I wordlessly pushed past the crowd and hopped into my car. It took awhile for me to navigate through the cameramen without smashing into them like a GTA driver, but I managed. I could only pray that this would drag them away from my home and let Annabeth leave in peace.

Gods, I had so much work to do. The guest lists and logistics had been finalized for the Triton gala, but I still had to oversee the preparations and stuff up until the end of next month, when it would be taking place. Plus, I still had that report for the EPA to deal with and I needed to create that schedule of all the projects we were undertaking, plus their budgets and involved branches.

As I was navigating through the busy streets, my ringtone echoed through the car. It wasn't a number I recognized, but I picked up anyway. "Hello?"

"Hi, Percy. It's Chris."

Recognition dawned on me. I had given the hospital staff my number and requested that Chris call me once he had fully recovered from surgery. He was probably delivering on that promise.

"Hey. How are you?"

Chris's voice sounded hoarse as he stammered, "I'm fine. Don't, like, don't worry about me. I just wanted to…" He wanted to apologize. I could tell by the tone of his voice. And as much as I wanted to, I couldn't blame him for it. He was just another target in Thorn's messed up game.

"Chris, it's okay. I get it. You were scared." I assured.

"That doesn't make it excusable, Percy. It was a terrible thing to do and I shouldn't have done it."

"Chris. Trust me. It's fine. I'm okay." I calmly stated. "But just tell me, did Thorn or the assassin threaten you? Did they say something that scared you?"

He paused. "Uh…" So in other words, yes. They did.

"You're safe, Chris. They won't hurt you anymore. It's okay if you tell me."

Chris took a couple deep breaths and finally sighed. "Yes. Thorn did. He said she would kill my wife."

"She? Who's she?"

"The assassin. The one that shot us that day. It was a she. I think she had dark hair. Almost black. She didn't show her face, but I caught a glimpse of her hair." A wave of chills descended over me, and I gulped. A she? I didn't expect that. Based on what I knew, women were far less cruel and willing to kill than men were.

I desperately wanted to question him more, but I knew I shouldn't. He was stressed. He was in recovery. I could tell that he wanted nothing more than to drop the topic. That assassin had really rattled him, and I didn't want to make him feel worse. "Thank you, Chris. I hope you feel better."

He murmured a weak "okay" and his voice faded to silence. But before I could hang up, he cried, "Percy, just know that… I owe my life to you now. If there's anything you need me to do for you, please let me know."

"Chris, you don't need to-"

"Please, Percy. Let me do this for you. It'll help ease my conscience, if not make you feel better."

"I…," my voice cracked. "Thank you, Chris.

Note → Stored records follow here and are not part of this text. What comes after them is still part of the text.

(* ===== verification/RoundTrip.v ===== *)
(** RoundTrip: expression trees are written as source text, with parentheses
    only where the precedence or the associativity asks for them, and read back
    by the lexer and the parser as the same tree. *)

From S2P Require Import Prelude Clib Lexer LexerFacts LexerProps Ast Parser.
From S2P Require Import Expressions Literals Statements ParserFacts Grammar.
From S2P Require Import ExpressionsSound ExpressionsComplete ExpressionsProps.
From S2P Require Import StatementsFacts StatementsProps.

(** * Reading a rendered text *)

(** A lexeme as the grammar reads it: a string without its quotes. *)
Definition grammar_token (l : lexeme_t) : lexeme_t :=
  if decide (l.1 = TOKEN_STRING) then (l.1, take (length l.2 - 2) (drop 1 l.2)) else l.

(** The tokens that [v] is about to read. *)
Definition sees (v : View) (ls : list lexeme_t) : Prop :=
  match ls with
  | [] => v_type v = TOKEN_EOF
  | l :: ls => v_lexeme v = grammar_token l /\ in_source (v_lexer v) /\
               suffix (v_lexer v) = " "%char :: render ls
  end.

Lemma token_text_scan lx type n :
  lexeme (suffix (lexeme_point lx)) = (type, n) ->
  token_text (source lx) (scan lx).1 =
    (if decide (type = TOKEN_STRING)
     then take (n - 2) (drop 1 (suffix (lexeme_point lx))) else take n (suffix (lexeme_point lx))).
Proof.
  intros E. rewrite scan_unfold, E. cbn [fst snd]. unfold token_text, token_of.
  cbn [token_start token_length]. unfold suffix. rewrite drop_drop.
  case_decide; [by rewrite Nat.add_1_r|done].
Qed.

Lemma sees_scan lx ls prev :
  in_source lx -> forallb lexeme_wf ls = true ->
  suffix lx = render ls \/ suffix lx = " "%char :: render ls ->
  sees {| v_lexer := (scan lx).2; v_current := (scan lx).1; v_previous := prev |} ls.
Proof.
  intros Hin Hwf Hs. destruct ls as [|[type text] ls].
  - unfold sees, v_type. cbn [v_current]. rewrite scan_unfold.
    assert (suffix (lexeme_point lx) = []) as ->; [|done].
    unfold lexeme_point. rewrite suffix_mark, suffix_moved. by destruct Hs as [-> | ->].
  - cbn [forallb] in Hwf. apply andb_prop in Hwf as [Hw Hwf].
    destruct (scan_render lx type text ls Hs Hw) as [Hrb Hsuf].
    unfold lexeme_wf in Hw. apply andb_prop in Hw as [Hok Hu%negb_true_iff%bool_decide_eq_false].
    cbn [fst snd] in Hok, Hu. injection Hrb as Hty Htext.
    assert (type <> TOKEN_EOF) as Heof by (by intros ->).
    assert (token_type (scan lx).1 <> TOKEN_EOF) as Heof' by congruence.
    cbn [sees v_lexer v_current]. split_and!; [|by apply scan_scanned|done].
    unfold v_lexeme, v_type, v_text, v_source, grammar_token. cbn [v_lexer v_current fst snd].
    rewrite scan_source, Hty.
    destruct (lexeme (suffix (lexeme_point lx))) as [type' n] eqn:E.
    rewrite (token_text_scan _ _ _ E).
    assert (type' = type) as ->.
    { rewrite scan_unfold, E in Hty. done. }
    assert (text = take n (suffix (lexeme_point lx))) as Ht.
    { rewrite <- Htext. unfold lexeme_text.
      rewrite lexeme_start_scan, lexeme_length_scan by done. by rewrite E. }
    case_decide as Hst; [|by rewrite Ht]. subst type. f_equal.
    pose proof (lexeme_bounds _ _ _ E) as (_ & Hle & _). specialize (Hle ltac:(done)).
    rewrite Ht, length_take, Nat.min_l by done.
    rewrite Hst in E. pose proof (string_lexeme_length _ _ E).
    rewrite skipn_firstn_comm, take_take, Nat.min_l by lia. done.
Qed.

(** A view that sees [ls] consumes them up to the end of the file. *)
Lemma sees_consumes ls : forall v,
  forallb lexeme_wf ls = true -> sees v ls ->
  exists v', consumes (map grammar_token ls) v v' /\ v_type v' = TOKEN_EOF.
Proof.
  induction ls as [|l ls IH]; intros v Hwf Hs; [by exists v|].
  cbn [forallb] in Hwf. apply andb_prop in Hwf as [Hw Hwf]. destruct Hs as (Hl & Hin & Hs).
  destruct (IH (v_next v) Hwf) as (v' & Hc & Hv'); [by apply sees_scan; [| |right]|].
  exists v'. split; [|done]. cbn [map consumes]. split_and!; [|done|done].
  assert (v_type v = l.1) as ->.
  { change (v_type v) with (v_lexeme v).1. rewrite Hl. unfold grammar_token. by case_decide. }
  intros E. unfold lexeme_wf in Hw. apply andb_prop in Hw as [Hok _].
  destruct l as [type text]. cbn in E, Hok. by subst.
Qed.

(** The parser at the start of a rendered text. *)
Lemma parser_init_sees counter ls :
  forallb lexeme_wf ls = true ->
  exists p v, parser_init counter (lexer_init (render ls)) = Done p /\ parser_ok p /\
    remaining p <= S (length (render ls)) /\ nesting_depth p = 0 /\ nesting_failed p = false /\
    expression_depth p = 0 /\ consumes (map grammar_token ls) (view p) v /\ v_type v = TOKEN_EOF.
Proof.
  intros Hwf. set (lx := lexer_init (render ls)).
  destruct (parser_init_ok counter (render ls)) as (p & E & Hok & Hr & Hn & Hf & He & _).
  assert (in_source lx) as Hin by (unfold in_source; cbn; lia).
  assert (sees (view p) ls) as Hs.
  { unfold parser_init, parser_advance in E. cbn [p_lexer] in E. fold lx in E.
    rewrite lexer_next_scan in E by done. destruct (scan lx) as [t lx'] eqn:Es.
    injection E as <-. unfold view. cbn [p_lexer p_current p_previous with_tokens].
    pose proof (sees_scan lx ls unknown_token Hin Hwf) as H. rewrite Es in H. apply H.
    left. unfold suffix. apply drop_0. }
  destruct (sees_consumes ls (view p) Hwf Hs) as (v & Hc & Hv). by exists p, v.
Qed.

(** * Printing *)

Definition level_of (operator : BinaryOperator) : nat :=
  match operator with
  | BINARY_OR => 1
  | BINARY_AND => 2
  | BINARY_EQUAL | BINARY_NOT_EQUAL => 3
  | BINARY_GREATER | BINARY_LESS | BINARY_GREATER_EQUAL | BINARY_LESS_EQUAL => 4
  | BINARY_ADD | BINARY_SUBTRACT => 5
  | BINARY_MULTIPLY | BINARY_DIVIDE | BINARY_MODULO => 6
  end.

Definition binary_lexeme (operator : BinaryOperator) : lexeme_t :=
  match operator with
  | BINARY_ADD => (TOKEN_PLUS, str "+")
  | BINARY_SUBTRACT => (TOKEN_MINUS, str "-")
  | BINARY_MULTIPLY => (TOKEN_STAR, str "*")
  | BINARY_DIVIDE => (TOKEN_SLASH, str "/")
  | BINARY_MODULO => (TOKEN_PERCENT, str "%")
  | BINARY_EQUAL => (TOKEN_EQUAL_EQUAL, str "==")
  | BINARY_NOT_EQUAL => (TOKEN_BANG_EQUAL, str "!=")
  | BINARY_GREATER => (TOKEN_GREATER, str ">")
  | BINARY_LESS => (TOKEN_LESS, str "<")
  | BINARY_GREATER_EQUAL => (TOKEN_GREATER_EQUAL, str ">=")
  | BINARY_LESS_EQUAL => (TOKEN_LESS_EQUAL, str "<=")
  | BINARY_AND => (TOKEN_AND_AND, str "&&")
  | BINARY_OR => (TOKEN_OR_OR, str "||")
  end.

Definition unary_lexeme (operator : UnaryOperator) : lexeme_t :=
  match operator with
  | UNARY_NOT => (TOKEN_BANG, str "!")
  | UNARY_NEGATE => (TOKEN_MINUS, str "-")
  | UNARY_REFERENCE => (TOKEN_AMPERSAND, str "&")
  | UNARY_DEREFERENCE => (TOKEN_STAR, str "*")
  end.

Definition left_paren : lexeme_t := (TOKEN_LEFT_PAREN, str "(").
Definition right_paren : lexeme_t := (TOKEN_RIGHT_PAREN, str ")").
Definition left_bracket : lexeme_t := (TOKEN_LEFT_BRACKET, str "[").
Definition right_bracket : lexeme_t := (TOKEN_RIGHT_BRACKET, str "]").
Definition comma : lexeme_t := (TOKEN_COMMA, str ",").
Definition dot : lexeme_t := (TOKEN_DOT, str ".").
Definition minus : lexeme_t := (TOKEN_MINUS, str "-").

(** Text of level [m] at a place of level [l]: in parentheses if it is looser. *)
Definition wrap (l m : nat) (ts : list lexeme_t) : list lexeme_t :=
  if m <? l then left_paren :: ts ++ [right_paren] else ts.

Fixpoint separate (tss : list (list lexeme_t)) : list lexeme_t :=
  match tss with
  | [] => []
  | [ts] => ts
  | ts :: tss => ts ++ comma :: separate tss
  end.

(** The lexemes of [e] at a place of level [l] (the levels of [derives]). *)
Fixpoint print (l : nat) (e : ast) : list lexeme_t :=
  match e with
  | AST_BINARY_EXPRESSION e1 e2 operator =>
      let m := level_of operator in
      wrap l m (print m e1 ++ binary_lexeme operator :: print (S m) e2)
  | AST_UNARY_EXPRESSION operand operator => wrap l 7 (unary_lexeme operator :: print 7 operand)
  | AST_INDEX_EXPRESSION array index =>
      wrap l 8 (print 8 array ++ left_bracket :: print 0 index ++ [right_bracket])
  | AST_MEMBER_EXPRESSION object member =>
      wrap l 8 (print 8 object ++ [dot; (TOKEN_IDENTIFIER, member)])
  | AST_INTEGER_LITERAL value =>
      if (value <? 0)%Z then wrap l 7 [minus; (TOKEN_INTEGER, print_nonneg (- value))]
      else [(TOKEN_INTEGER, print_nonneg value)]
  | AST_STRING_LITERAL value => [(TOKEN_STRING, string_literal value)]
  | AST_BOOLEAN_LITERAL value =>
      [(TOKEN_IDENTIFIER, if value then str "true" else str "false")]
  | AST_NULL_LITERAL => [(TOKEN_IDENTIFIER, str "null")]
  | AST_VARIABLE name => [(TOKEN_IDENTIFIER, name)]
  | AST_FUNCTION_CALL name arguments _ =>
      (TOKEN_IDENTIFIER, name) :: left_paren :: separate (map (print 0) arguments) ++ [right_paren]
  | AST_ARRAY_LITERAL elements _ =>
      left_bracket :: separate (map (print 0) elements) ++ [right_bracket]
  | _ => []
  end.

(** The nesting the parser needs for text of level [m] at a place of level [l]. *)
Definition wrap_nesting (l m d : nat) : nat := if (l =? 0) || (m <? l) then S d else d.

Stay safe."

I hung up. My mind was racing with the new information I had learned. One dark-haired female assassin was on my tail. Maybe that would help me keep an eye out if she were to stalk me. But the other assassin?

And regarding Chris, if I were in his place, I didn't think I would have done things differently. It angered me, how people so screwed up in the head thought it was okay to play with people like Thorn had done to Chris.

Gods. What was going on? My life had taken a weirdly exciting turn ever since that night at the bar, and I couldn't figure out whether that was a good thing or a bad thing. I guess time would tell.

Once I reached the ever-familiar confines of my office, I sprawled myself on the floor and started typing up my report. I was the kind of person who couldn't stay in one place for long. I still felt the effects of my ADHD on a daily basis. However, I had powered through dyslexia years ago with the help of my mom and Paul. I still was a slow-as-heck reader, but I definitely saw improvement from my public school years.

I spent the rest of the day alternating report-typing with jumping jacks, but I couldn't push away the strange feeling that something bad was going to happen, very soon.